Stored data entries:
= Beginning of Section =
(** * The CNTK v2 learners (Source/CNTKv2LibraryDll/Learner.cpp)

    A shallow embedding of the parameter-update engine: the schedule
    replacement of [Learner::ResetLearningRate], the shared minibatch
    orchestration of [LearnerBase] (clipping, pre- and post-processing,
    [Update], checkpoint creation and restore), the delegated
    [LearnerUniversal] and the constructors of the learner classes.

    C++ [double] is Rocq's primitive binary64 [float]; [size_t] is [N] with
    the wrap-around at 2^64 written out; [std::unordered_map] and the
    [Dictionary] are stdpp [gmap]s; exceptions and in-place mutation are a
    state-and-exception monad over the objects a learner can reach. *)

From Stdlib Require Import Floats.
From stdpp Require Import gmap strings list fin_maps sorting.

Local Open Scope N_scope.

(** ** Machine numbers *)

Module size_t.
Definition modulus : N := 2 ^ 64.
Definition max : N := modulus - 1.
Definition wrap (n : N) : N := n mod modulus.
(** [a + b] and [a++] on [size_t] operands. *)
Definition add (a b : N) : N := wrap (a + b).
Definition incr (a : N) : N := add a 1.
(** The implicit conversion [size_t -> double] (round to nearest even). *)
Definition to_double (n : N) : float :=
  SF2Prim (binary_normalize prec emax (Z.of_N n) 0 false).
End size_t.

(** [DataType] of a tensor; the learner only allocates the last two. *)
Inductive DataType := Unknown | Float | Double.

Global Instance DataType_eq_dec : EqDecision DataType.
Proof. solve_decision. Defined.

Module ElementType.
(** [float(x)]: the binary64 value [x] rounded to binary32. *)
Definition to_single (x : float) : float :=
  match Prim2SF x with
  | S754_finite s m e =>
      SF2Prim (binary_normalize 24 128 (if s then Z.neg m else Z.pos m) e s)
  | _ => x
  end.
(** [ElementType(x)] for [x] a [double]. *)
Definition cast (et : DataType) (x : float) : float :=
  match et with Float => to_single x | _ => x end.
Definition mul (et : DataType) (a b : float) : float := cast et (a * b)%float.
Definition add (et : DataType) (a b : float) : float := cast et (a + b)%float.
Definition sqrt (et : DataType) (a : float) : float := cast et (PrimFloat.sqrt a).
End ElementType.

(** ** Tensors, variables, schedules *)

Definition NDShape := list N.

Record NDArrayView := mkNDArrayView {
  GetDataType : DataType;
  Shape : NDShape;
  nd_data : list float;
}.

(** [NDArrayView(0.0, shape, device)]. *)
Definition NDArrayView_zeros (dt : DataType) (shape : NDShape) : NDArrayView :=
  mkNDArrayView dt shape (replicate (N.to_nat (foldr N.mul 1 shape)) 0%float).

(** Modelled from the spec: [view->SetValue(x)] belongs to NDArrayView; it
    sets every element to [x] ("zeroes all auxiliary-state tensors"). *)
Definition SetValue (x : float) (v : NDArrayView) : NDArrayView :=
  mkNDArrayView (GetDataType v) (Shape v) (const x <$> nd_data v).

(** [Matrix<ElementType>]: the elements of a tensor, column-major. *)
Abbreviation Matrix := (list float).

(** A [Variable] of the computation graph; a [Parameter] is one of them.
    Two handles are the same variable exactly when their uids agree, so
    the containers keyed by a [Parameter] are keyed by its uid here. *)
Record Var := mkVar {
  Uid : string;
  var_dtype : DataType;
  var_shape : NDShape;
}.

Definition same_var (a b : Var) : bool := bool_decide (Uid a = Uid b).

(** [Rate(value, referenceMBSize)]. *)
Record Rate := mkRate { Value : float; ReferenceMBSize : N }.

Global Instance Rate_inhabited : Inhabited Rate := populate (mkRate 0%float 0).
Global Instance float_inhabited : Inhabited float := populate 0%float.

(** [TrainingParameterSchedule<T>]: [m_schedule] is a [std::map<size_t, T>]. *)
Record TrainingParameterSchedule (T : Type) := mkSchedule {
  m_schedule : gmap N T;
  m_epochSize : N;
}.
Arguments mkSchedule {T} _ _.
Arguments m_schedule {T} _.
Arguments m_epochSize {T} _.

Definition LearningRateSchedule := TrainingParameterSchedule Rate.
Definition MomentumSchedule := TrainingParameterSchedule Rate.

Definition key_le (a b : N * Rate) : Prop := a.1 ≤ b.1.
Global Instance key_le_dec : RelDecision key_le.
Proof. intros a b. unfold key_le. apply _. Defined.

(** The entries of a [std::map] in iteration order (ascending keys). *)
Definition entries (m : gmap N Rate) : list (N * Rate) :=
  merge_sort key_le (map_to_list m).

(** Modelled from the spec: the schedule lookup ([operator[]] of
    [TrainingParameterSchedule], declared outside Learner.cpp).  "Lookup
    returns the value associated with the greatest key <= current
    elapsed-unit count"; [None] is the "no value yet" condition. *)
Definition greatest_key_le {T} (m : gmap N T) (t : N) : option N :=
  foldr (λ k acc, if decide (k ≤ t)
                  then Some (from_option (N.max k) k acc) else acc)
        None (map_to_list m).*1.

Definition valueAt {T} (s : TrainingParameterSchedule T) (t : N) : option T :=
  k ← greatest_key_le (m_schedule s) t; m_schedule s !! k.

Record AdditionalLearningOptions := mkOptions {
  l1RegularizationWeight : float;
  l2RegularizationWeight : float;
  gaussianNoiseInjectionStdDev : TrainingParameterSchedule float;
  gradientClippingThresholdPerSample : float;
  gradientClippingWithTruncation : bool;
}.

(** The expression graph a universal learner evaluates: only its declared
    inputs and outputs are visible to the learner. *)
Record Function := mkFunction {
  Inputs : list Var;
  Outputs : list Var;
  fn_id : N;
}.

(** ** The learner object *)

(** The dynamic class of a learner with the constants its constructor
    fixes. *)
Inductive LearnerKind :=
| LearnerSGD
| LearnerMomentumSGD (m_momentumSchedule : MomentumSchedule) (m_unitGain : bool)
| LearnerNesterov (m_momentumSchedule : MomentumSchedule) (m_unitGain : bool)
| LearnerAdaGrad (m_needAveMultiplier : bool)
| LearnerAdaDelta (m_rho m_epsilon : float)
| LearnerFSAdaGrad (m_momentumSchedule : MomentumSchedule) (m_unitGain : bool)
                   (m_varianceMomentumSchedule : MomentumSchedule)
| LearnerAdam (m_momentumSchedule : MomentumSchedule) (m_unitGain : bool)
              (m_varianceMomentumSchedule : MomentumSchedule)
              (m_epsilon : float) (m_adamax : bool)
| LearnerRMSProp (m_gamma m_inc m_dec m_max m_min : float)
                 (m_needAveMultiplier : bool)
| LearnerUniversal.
= End of Section =
■ PROBLEM TO WORK ON
An exact copy of every entry is what is needed here.

■ ANSWER TO THE EXERCISE
(** * The CNTK v2 learners (Source/CNTKv2LibraryDll/Learner.cpp)

    A shallow embedding of the parameter-update engine: the schedule
    replacement of [Learner::ResetLearningRate], the shared minibatch
    orchestration of [LearnerBase] (clipping, pre- and post-processing,
    [Update], checkpoint creation and restore), the delegated
    [LearnerUniversal] and the constructors of the learner classes.

    C++ [double] is Rocq's primitive binary64 [float]; [size_t] is [N] with
    the wrap-around at 2^64 written out; [std::unordered_map] and the
    [Dictionary] are stdpp [gmap]s; exceptions and in-place mutation are a
    state-and-exception monad over the objects a learner can reach. *)

From Stdlib Require Import Floats.
From stdpp Require Import gmap strings list fin_maps sorting.

Local Open Scope N_scope.

(** ** Machine numbers *)

Module size_t.
Definition modulus : N := 2 ^ 64.
Definition max : N := modulus - 1.
Definition wrap (n : N) : N := n mod modulus.
(** [a + b] and [a++] on [size_t] operands. *)
Definition add (a b : N) : N := wrap (a + b).
Definition incr (a : N) : N := add a 1.
(** The implicit conversion [size_t -> double] (round to nearest even). *)
Definition to_double (n : N) : float :=
  SF2Prim (binary_normalize prec emax (Z.of_N n) 0 false).
End size_t.

(** [DataType] of a tensor; the learner only allocates the last two. *)
Inductive DataType := Unknown | Float | Double.

Global Instance DataType_eq_dec : EqDecision DataType.
Proof. solve_decision. Defined.

Module ElementType.
(** [float(x)]: the binary64 value [x] rounded to binary32. *)
Definition to_single (x : float) : float :=
  match Prim2SF x with
  | S754_finite s m e =>
      SF2Prim (binary_normalize 24 128 (if s then Z.neg m else Z.pos m) e s)
  | _ => x
  end.
(** [ElementType(x)] for [x] a [double]. *)
Definition cast (et : DataType) (x : float) : float :=
  match et with Float => to_single x | _ => x end.
Definition mul (et : DataType) (a b : float) : float := cast et (a * b)%float.
Definition add (et : DataType) (a b : float) : float := cast et (a + b)%float.
Definition sqrt (et : DataType) (a : float) : float := cast et (PrimFloat.sqrt a).
End ElementType.

(** ** Tensors, variables, schedules *)

Definition NDShape := list N.

Record NDArrayView := mkNDArrayView {
  GetDataType : DataType;
  Shape : NDShape;
  nd_data : list float;
}.

(** [NDArrayView(0.0, shape, device)]. *)
Definition NDArrayView_zeros (dt : DataType) (shape : NDShape) : NDArrayView :=
  mkNDArrayView dt shape (replicate (N.to_nat (foldr N.mul 1 shape)) 0%float).

(** Modelled from the spec: [view->SetValue(x)] belongs to NDArrayView; it
    sets every element to [x] ("zeroes all auxiliary-state tensors"). *)
Definition SetValue (x : float) (v : NDArrayView) : NDArrayView :=
  mkNDArrayView (GetDataType v) (Shape v) (const x <$> nd_data v).

(** [Matrix<ElementType>]: the elements of a tensor, column-major. *)
Abbreviation Matrix := (list float).

(** A [Variable] of the computation graph; a [Parameter] is one of them.
    Two handles are the same variable exactly when their uids agree, so
    the containers keyed by a [Parameter] are keyed by its uid here. *)
Record Var := mkVar {
  Uid : string;
  var_dtype : DataType;
  var_shape : NDShape;
}.

Definition same_var (a b : Var) : bool := bool_decide (Uid a = Uid b).

(** [Rate(value, referenceMBSize)]. *)
Record Rate := mkRate { Value : float; ReferenceMBSize : N }.

Global Instance Rate_inhabited : Inhabited Rate := populate (mkRate 0%float 0).
Global Instance float_inhabited : Inhabited float := populate 0%float.

(** [TrainingParameterSchedule<T>]: [m_schedule] is a [std::map<size_t, T>]. *)
Record TrainingParameterSchedule (T : Type) := mkSchedule {
  m_schedule : gmap N T;
  m_epochSize : N;
}.
Arguments mkSchedule {T} _ _.
Arguments m_schedule {T} _.
Arguments m_epochSize {T} _.

Definition LearningRateSchedule := TrainingParameterSchedule Rate.
Definition MomentumSchedule := TrainingParameterSchedule Rate.

Definition key_le (a b : N * Rate) : Prop := a.1 ≤ b.1.
Global Instance key_le_dec : RelDecision key_le.
Proof. intros a b. unfold key_le. apply _. Defined.

(** The entries of a [std::map] in iteration order (ascending keys). *)
Definition entries (m : gmap N Rate) : list (N * Rate) :=
  merge_sort key_le (map_to_list m).

(** Modelled from the spec: the schedule lookup ([operator[]] of
    [TrainingParameterSchedule], declared outside Learner.cpp).  "Lookup
    returns the value associated with the greatest key <= current
    elapsed-unit count"; [None] is the "no value yet" condition. *)
Definition greatest_key_le {T} (m : gmap N T) (t : N) : option N :=
  foldr (λ k acc, if decide (k ≤ t)
                  then Some (from_option (N.max k) k acc) else acc)
        None (map_to_list m).*1.

Definition valueAt {T} (s : TrainingParameterSchedule T) (t : N) : option T :=
  k ← greatest_key_le (m_schedule s) t; m_schedule s !! k.

Record AdditionalLearningOptions := mkOptions {
  l1RegularizationWeight : float;
  l2RegularizationWeight : float;
  gaussianNoiseInjectionStdDev : TrainingParameterSchedule float;
  gradientClippingThresholdPerSample : float;
  gradientClippingWithTruncation : bool;
}.

(** The expression graph a universal learner evaluates: only its declared
    inputs and outputs are visible to the learner. *)
Record Function := mkFunction {
  Inputs : list Var;
  Outputs : list Var;
  fn_id : N;
}.

(** ** The learner object *)

(** The dynamic class of a learner with the constants its constructor
    fixes. *)
Inductive LearnerKind :=
| LearnerSGD
| LearnerMomentumSGD (m_momentumSchedule : MomentumSchedule) (m_unitGain : bool)
| LearnerNesterov (m_momentumSchedule : MomentumSchedule) (m_unitGain : bool)
| LearnerAdaGrad (m_needAveMultiplier : bool)
| LearnerAdaDelta (m_rho m_epsilon : float)
| LearnerFSAdaGrad (m_momentumSchedule : MomentumSchedule) (m_unitGain : bool)
                   (m_varianceMomentumSchedule : MomentumSchedule)
| LearnerAdam (m_momentumSchedule : MomentumSchedule) (m_unitGain : bool)
              (m_varianceMomentumSchedule : MomentumSchedule)
              (m_epsilon : float) (m_adamax : bool)
| LearnerRMSProp (m_gamma m_inc m_dec m_max m_min : float)
                 (m_needAveMultiplier : bool)
| LearnerUniversal.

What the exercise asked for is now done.